The standoff between the government of Cameroon and striking doctors has left many patients helpless.
Cameroon doctors under a union known as SYMEC have been on strike since Monday 15 May pressing government for better working conditions and pay. The strike set to continue until 17 May, will be the second time doctors are taking part in such an action in Cameroon this year. The first action occurred in April, with reports of many patients left in critical state in major hospitals in Yaounde.
While visiting some public hospitals in yaounde yesterday, this reporter discovered patients who were left stranded with no medical doctors to attend to them. Reports from regions equally opined that there were cases of preventable loss of lives taking place in most heath institutions
The country’s health sector has been grappling with a myriad of problems, including having to contend with low drug supply and inadequate doctors. Some striking doctors who talked to this reporter say they have been stretched thin and won’t continue working when they can’t afford basic needs. The doctors who prefer anonymity for fear of victimisation, say public health authorities have engaged in fighting doctors instead of solving their problems.
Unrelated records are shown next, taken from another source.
(** The timer queue of the toast model is adequate: kept in the order of the
    due times, it is run until no timer due at or before [t] is left. *)
Lemma schedule_weight (due : Z) (tk : UIComponents.task) (q : list (Z * UIComponents.task)) :
  UIComponents.weight (UIComponents.schedule due tk q)
  = (UIComponents.weight [(due, tk)] + UIComponents.weight q)%nat.
Proof.
  induction q as [|x q IH]; [cbn; lia|].
  cbn [UIComponents.schedule].
  destruct (fst x <=? due); unfold UIComponents.weight in *; cbn [fold_right snd] in *; lia.
Qed.

Lemma schedule_sorted (due : Z) (tk : UIComponents.task) (q : list (Z * UIComponents.task)) :
  StronglySorted (fun x y => fst x <= fst y) q ->
  StronglySorted (fun x y => fst x <= fst y) (UIComponents.schedule due tk q)
  /\ forall lo, Forall (fun y => lo <= fst y) q -> lo <= due ->
                Forall (fun y => lo <= fst y) (UIComponents.schedule due tk q).
Proof.
  induction 1 as [|x q Hq IH Hx].
  - split; [repeat constructor|]. intros lo _ Hlo. now repeat constructor.
  - cbn [UIComponents.schedule]. destruct (Z.leb_spec (fst x) due) as [Hle|Hgt].
    + destruct IH as [IHs IHf]. split.
      * constructor; [assumption|]. apply IHf; assumption.
      * intros lo Hall Hlo. inversion Hall; subst. constructor; [assumption|].
        now apply IHf.
    + split.
      * constructor; [now constructor|]. constructor; [cbn; lia|].
        eapply Forall_impl; [|exact Hx]. cbn. intros y Hy. lia.
      * intros lo Hall Hlo. now constructor.
Qed.

Lemma run_settles (fuel : nat) (t : Z) :
  forall w : UIComponents.world,
    (UIComponents.weight (UIComponents.pending w) <= fuel)%nat ->
    StronglySorted (fun x y => fst x <= fst y) (UIComponents.pending w) ->
    Forall (fun x => t < fst x) (UIComponents.pending (UIComponents.run fuel t w)).
Proof.
  induction fuel as [|fuel IH]; intros w Hfuel Hsorted.
  - destruct (UIComponents.pending w) as [|[due tk] rest] eqn:Hq; cbn [UIComponents.run].
    + rewrite Hq. constructor.
    + unfold UIComponents.weight in Hfuel. cbn [fold_right snd] in Hfuel. destruct tk; lia.
  - cbn [UIComponents.run].
    destruct (UIComponents.pending w) as [|[due tk] rest] eqn:Hq.
    + rewrite Hq. constructor.
    + inversion Hsorted as [|? ? Hrest Hhead]; subst.
      destruct (Z.leb_spec due t) as [Hdue|Hdue].
      * apply IH.
        -- destruct tk as [key|key]; cbn [UIComponents.exec UIComponents.containers].
           ++ destruct (UIComponents.attached key _);
                cbn [UIComponents.pending UIComponents.clock];
                rewrite ?schedule_weight; unfold UIComponents.weight in *;
                cbn [fold_right snd] in *; lia.
           ++ cbn [UIComponents.pending]. unfold UIComponents.weight in *.
              cbn [fold_right snd] in *. lia.
        -- destruct tk as [key|key]; cbn [UIComponents.exec UIComponents.containers].
           ++ destruct (UIComponents.attached key _);
                cbn [UIComponents.pending UIComponents.clock]; [|assumption].
              now apply schedule_sorted.
           ++ assumption.
      * rewrite Hq. constructor; [cbn; lia|].
        eapply Forall_impl; [|exact Hhead]. cbn. intros y Hy. lia.
Qed.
Cameroon’s doctors’ union officials yesterday accused the governments of failing to honour a return-to-work formula that ended their last action.
For their part, the government had deemed the previous strike as illegal stating that SYMEC is not a legally recognised union, something the union denies.
Government authorities are also said to have banned SYMEC’s president, Pierre Yves Bassong from taking part in TV programmes.
For now it is not clear how the stalemate will end, but many Cameroonians hope it will be anytime soon given the adverse effects that come when medical staff downed their tools.
The country’s Common Law Lawyers and teachers have also been on a strike action giving a double blow to Biya’s government.